Abstract
Objective. To test the hypothesis that limb ischemic postconditioning protects the myocardium from reperfusion injury, and examine the mechanism involved. Design. Forty rabbits were randomly divided into four groups: Control, Ischemic Preconditioning, Ischemic Postconditioning and Remote Postconditioning. Myocardial infarct size and tissue myeloperoxidase activity were determined at the end of the experiment. Plasma creatine kinase and malondialdehyde activity were measured at baseline, the end of ischemia, and after 3 h of reperfusion respectively. Results. Myocardial infarct size was significantly reduced in Ischemic Preconditioning, Ischemic Postconditioning and Remote Postconditioning as compared to Control (p < 0.01). Results were confirmed by plasma creatine kinase activity. Plasma malondialdehyde was significantly less at 3 h of reperfusion in Ischemic Preconditioning, Ischemic Postconditioning and Remote Postconditioning than that in Control (p < 0.01). Neutrophil accumulation (myeloperoxidase activity) in the area at risk was less in Ischemic Preconditioning, Ischemic Postconditioning and Remote Postconditioning than that in Control (p < 0.01). Conclusion. Remote postconditioning reduces myocardial infarction in rabbits. The mechanism involved might be reduced oxygen radical-induced injury and improved antioxidant action.
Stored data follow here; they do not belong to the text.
(** X18: a base64 data URL is read back as it was built: for a media
    type and a payload that are not empty and hold no white space, the
    media type holding neither [;] nor [,], [parseDataUrl] returns
    exactly the two. *)
Theorem X18_parseDataUrl_roundtrip (mime b64 : jsstring) :
  mime <> [] -> b64 <> [] ->
  noWhiteSpace mime = true -> noWhiteSpace b64 = true ->
  without semicolon mime = true -> without comma mime = true ->
  SendRoute.parseDataUrl (base64DataUrl mime b64)
  = Some {| SendRoute.dataUrl_mimeType := mime;
            SendRoute.dataUrl_base64 := b64 |}.
Proof.
  intros Hm Hb Hwm Hwb Hsm Hcm.
  assert (Hin : noWhiteSpace (base64DataUrl mime b64) = true).
  { unfold base64DataUrl, noWhiteSpace in *.
    rewrite !forallb_app, Hwm, Hwb. reflexivity. }
  unfold SendRoute.parseDataUrl. cbv zeta.
  rewrite (noWhiteSpace_trim _ Hin).
  unfold base64DataUrl at 1. rewrite data_prefix. cbn [negb].
  assert (Hshape : base64DataUrl mime b64
                   = (js "data:" ++ mime ++ js ";base64") ++ comma :: b64).
  { unfold base64DataUrl. rewrite <- !app_assoc. reflexivity. }
  assert (Hidx : indexOf comma (base64DataUrl mime b64)
                 = Some (5 + (List.length mime + 7))).
  { rewrite Hshape, indexOf_first.
    - rewrite !length_app. reflexivity.
    - rewrite !without_app, Hcm. reflexivity. }
  rewrite Hidx.
  assert (Hmeta : sliceBetween (List.length (js "data:"))
                    (5 + (List.length mime + 7)) (base64DataUrl mime b64)
                  = mime ++ js ";base64").
  { unfold sliceBetween.
    change (List.length (js "data:")) with 5.
    replace (5 + (List.length mime + 7) - 5) with (List.length mime + 7) by lia.
    unfold base64DataUrl.
    change (skipn 5 (js "data:" ++ mime ++ js ";base64," ++ b64))
      with (mime ++ js ";base64," ++ b64).
    change (js ";base64," ++ b64) with (js ";base64" ++ comma :: b64).
    rewrite app_assoc.
    rewrite firstn_app.
    replace (List.length mime + 7 - List.length (mime ++ js ";base64"))
      with 0 by (rewrite length_app; simpl; lia).
    rewrite firstn_all2 by (rewrite length_app; simpl; lia).
    simpl. apply app_nil_r. }
  rewrite Hmeta.
  assert (Hb64 : JsString.slice (5 + (List.length mime + 7) + 1)
                   (base64DataUrl mime b64) = b64).
  { unfold JsString.slice. rewrite Hshape.
    replace (5 + (List.length mime + 7) + 1)
      with (List.length (js "data:" ++ mime ++ js ";base64") + 1)
      by (rewrite !length_app; simpl; lia).
    rewrite skipn_app.
    rewrite skipn_all2 by lia.
    replace (List.length (js "data:" ++ mime ++ js ";base64") + 1
             - List.length (js "data:" ++ mime ++ js ";base64")) with 1 by lia.
    reflexivity. }
  rewrite Hb64, (noWhiteSpace_trim _ Hwb).
  assert (Hwmeta : noWhiteSpace (mime ++ js ";base64") = true).
  { unfold noWhiteSpace in *. rewrite forallb_app, Hwm. reflexivity. }
  rewrite (noWhiteSpace_trim _ Hwmeta).
  change (js ";base64") with (semicolon :: js "base64").
  rewrite (@split_first semicolon mime (js "base64") Hsm).
  change (split semicolon (js "base64")) with [js "base64"].
  cbn [map filter]. rewrite (noWhiteSpace_trim _ Hwm).
  change (JsString.trim (js "base64")) with (js "base64").
  assert (Etm : JsString.truthy mime = true)
    by (destruct mime; [contradiction | reflexivity]).
  assert (Etb : JsString.truthy b64 = true)
    by (destruct b64; [contradiction | reflexivity]).
  rewrite Etm.
  change (JsString.truthy (js "base64")) with true.
  cbn [hd existsb]. rewrite (noWhiteSpace_trim _ Hwm), Etm, Etb.
  change (JsString.eqb (JsString.toLowerCase (js "base64")) (js "base64"))
    with true.
  rewrite orb_true_r. reflexivity.
Qed.

Lemma X18_parseDataUrl_roundtrip_witness :
  SendRoute.parseDataUrl (js "data:image/png;base64,iVBORw0KGgo=")
  = Some {| SendRoute.dataUrl_mimeType := js "image/png";
            SendRoute.dataUrl_base64 := js "iVBORw0KGgo=" |}.
Proof.
  apply (@X18_parseDataUrl_roundtrip (js "image/png") (js "iVBORw0KGgo="));
    try discriminate; vm_compute; reflexivity.
Defined.

(** ** The start route *)

Lemma keepsInits_framed made : Framed (keepsInits made) (others isInitialize).
Proof.
  split.
  - intros f w H. exact H.
  - intros ev w H. unfold keepsInits, initializeCalls, emit, exec in *.
    rewrite bind_gets. simpl. rewrite filter_app.
    fold (broadcast (emitter w) ev).
    rewrite (filter_broadcast isInitialize isInitialize_emit
               isInitialize_deliver), app_nil_r.
    exact H.
  - intros e He w H. unfold keepsInits, initializeCalls in *. simpl.
    rewrite filter_app. simpl. unfold others in He.
    destruct (isInitialize e); [discriminate |]. rewrite app_nil_r. exact H.
  - intros cs w H. exact H.
  - intros k0 w0 H0. exact H0.
Qed.

Lemma deliverAll_keeps_inits evs w :
  initializeCalls (exec (deliverAll occur evs) w) = initializeCalls w.
Proof.
  apply (deliverAll_preserves (keepsInits_framed (initializeCalls w)));
    reflexivity.
Qed.

Lemma reset_keeps_inits run w :
  initializeCalls (exec (resetWhatsApp run) w) = initializeCalls w.
Proof.
  apply (reset_preserves (keepsInits_framed (initializeCalls w)));
    try reflexivity.
  intros c w' H. exact H.
Qed.

Lemma reset_fresh_client run w :
  client (exec (resetWhatsApp run) w) = S (client w).
Proof.
  unfold resetWhatsApp, exec. rewrite bind_gets, bind_run.
  match goal with
  | |- context [tryCatch ?m ?h w] =>
      assert (Hs : sameHandle w (exec (tryCatch m h) w));
      [ | destruct (@total_tryCatch _ m h (fun _ => total_ret tt) w) as [[] Hp];
          unfold eval, exec in Hp, Hs;
          destruct (tryCatch m h w) as [r [c1 [st q le ini la ip] em cl pd tr]] ]
  end.
  - apply (teardown_preserves (sameHandle_framed w)); try reflexivity.
    split; reflexivity.
  - simpl in Hp. subst r. destruct Hs as [Hc _]. simpl in Hc. subst c1.
    destruct la; reflexivity.
Qed.

(** When [start()] gets as far as [initialize()], it calls it once, on
    the current client. *)
Lemma start_initializes_current initialize w :
  ~ started w ->
  initialized (state w) = false ->
  initializeCalls (exec (startWhatsApp initialize) w)
  = initializeCalls w ++ [ClientInitialize (client w)].
Proof.
  destruct w as [c [st q le ini la ip] em cl pd tr].
  unfold started. simpl. intros Hs ->.
  unfold startWhatsApp.
  destruct st; try (exfalso; apply Hs; auto; fail);
    destruct la; js_run.
  all: match goal with
       | |- context [deliverAll occur ?evs ?W] =>
           pose proof (deliverAll_keeps_inits evs W) as Hk;
           rewrite (deliverAll_run evs W);
           destruct (exec (deliverAll occur evs) W)
             as [c1 [st1 q1 le1 ini1 la1 ip1] em1 cl1 pd1 tr1]
       end.
  all: unfold initializeCalls in *; cbn in Hk |- *.
  all: destruct (settles initialize); cbn.
  all: repeat (rewrite ?filter_app in *; cbn in * ).
  all: rewrite ?filter_deliveries in * by (intro; reflexivity).
  all: cbn in *; rewrite ?app_nil_r in *; exact Hk.
Qed.

(** X16: a forced start, [?force=1] on either method of the start
    route, always makes a new client and calls [initialize()] on it,
    once, whatever state the session was in and whatever fails in the
    teardown of the old client; it answers 200 with the status data
    the session then has. *)
Theorem X16_forced_start
    (request : StartRoute.Request) (teardown : Teardown)
    (initialize : Await unit) (w : World) :
  StartRoute.shouldForce request = true ->
  let r := StartRoute.GET request teardown initialize w in
  let w' := snd r in
  fst r = Normal (json (StatusBody (statusData w')) 200)
  /\ client w' = S (client w)
  /\ initializeCalls w'
     = initializeCalls w ++ [ClientInitialize (S (client w))]
  /\ StartRoute.POST request teardown initialize w = r.
Proof.
  intros Hf r w'. subst w' r. unfold StartRoute.GET, StartRoute.POST.
  rewrite Hf. rewrite !bind_run, reset_returns. cbn [ret].
  set (w1 := exec (resetWhatsApp teardown) w).
  rewrite !bind_run, start_returns. cbn [fst snd ret].
  assert (Hs : state w1 = stateAfterReset) by apply reset_state.
  assert (Hc : client w1 = S (client w)) by apply reset_fresh_client.
  assert (Hn : ~ started w1).
  { unfold started. rewrite Hs. cbn. intros [H|[H|H]]; discriminate. }
  assert (Hi : initialized (state w1) = false) by (rewrite Hs; reflexivity).
  pose proof (start_initializes_current initialize Hn Hi) as Hk.
  rewrite Hc in Hk. unfold w1 in Hk at 2. rewrite reset_keeps_inits in Hk.
  split; [reflexivity |]. split; [| split; [exact Hk | reflexivity]].
  assert (Hx : extends w1 (exec (startWhatsApp initialize) w1)).
  { apply (start_preserves (extends_framed w1)); try reflexivity.
    apply extends_refl. }
  destruct Hx as [Hx _]. rewrite Hx. exact Hc.
Qed.

Lemma X16_forced_start_witness :
  client (snd (StartRoute.GET forcedRequest failingTeardown (resolved tt)
                 readyWorld))
  = 1.
Proof.
  refine (proj1 (proj2
            (@X16_forced_start forcedRequest failingTeardown (resolved tt)
               readyWorld _))).
  reflexivity.
Defined.

(** ** The send route *)

Lemma read_body (request : SendRoute.Request) w :
  tryCatch (b <- awaitPlatform (SendRoute.body request) ;; ret (Some b))
    (fun _ => ret None) w
  = (Normal (match settles (SendRoute.body request) with
             | Normal b => Some b
             | Throw _ => None
             end),
     afterBody request w).
Proof.
  unfold tryCatch, awaitPlatform, afterBody.
  rewrite !bind_run, deliverAll_run.
  destruct (settles (SendRoute.body request)); reflexivity.
Qed.

Lemma finish_send (m : Js unit) w :
  match (m ;; ret (json OkBody 200)) w with
  | (Normal a, w') => (Normal a, w')
  | (Throw e, w') =>
      ret (json (ErrorBody (match e with
                            | JsError message => message
                            | NotAnError => js "Erro inesperado."
                            end)) 500) w'
  end
  = (Normal (answered (fst (m w))), snd (m w)).
Proof. rewrite bind_run. destruct (m w) as [[[]|e] w']; reflexivity. Qed.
In 1986, Murry et al. Citation1 first introduced the concept of ischemic preconditioning (IPC) as a potent endogenous form of cardioprotection against ischemia-reperfusion injury, in which repetitive brief periods of ischemia protected the myocardium from a subsequent longer ischemic insult. IPC attenuates the incidence and severity of post-ischemic arrhythmias, Citation2–6 enhances the recovery of cardiac function after myocardial ischemia, and reduces infarct size and the appearance of apoptosis in hearts subjected to ischemia/reperfusion injury Citation7, Citation8 This approach, however, crucially depends on intervening before the ischemic event, which is difficult to control, given the unpredictable onset of an acute coronary artery occlusion.
Recently, Zhao et al. Citation9 reported another endogenous form of cardioprotection. In their study, a short series of repetitive cycles of brief reperfusion and re-occlusion of the coronary artery applied immediately at the onset of reperfusion, which was termed postconditioning Citation9, was also cardioprotective for reducing infarct size, coronary artery endothelial dysfunction, and neutrophil accumulation in the area at risk. This protection was, to a certain extent, similar to IPC. To date, cardioprotection by postconditioning has been reported by independent laboratories in several species (including dogs, rabbits, rats and mice Citation10) as well as isolated perfused hearts Citation11. Adenosine was implicated as adenosine blockers could inhibit the benefit. Other mechanisms that have been implicated in the postconditioning phenomenon are epithelial nitric oxide synthase, nitric oxide and guanylyl cyclase, the KATP channel, and closing of the mitochondrial permeability transition pore Citation10.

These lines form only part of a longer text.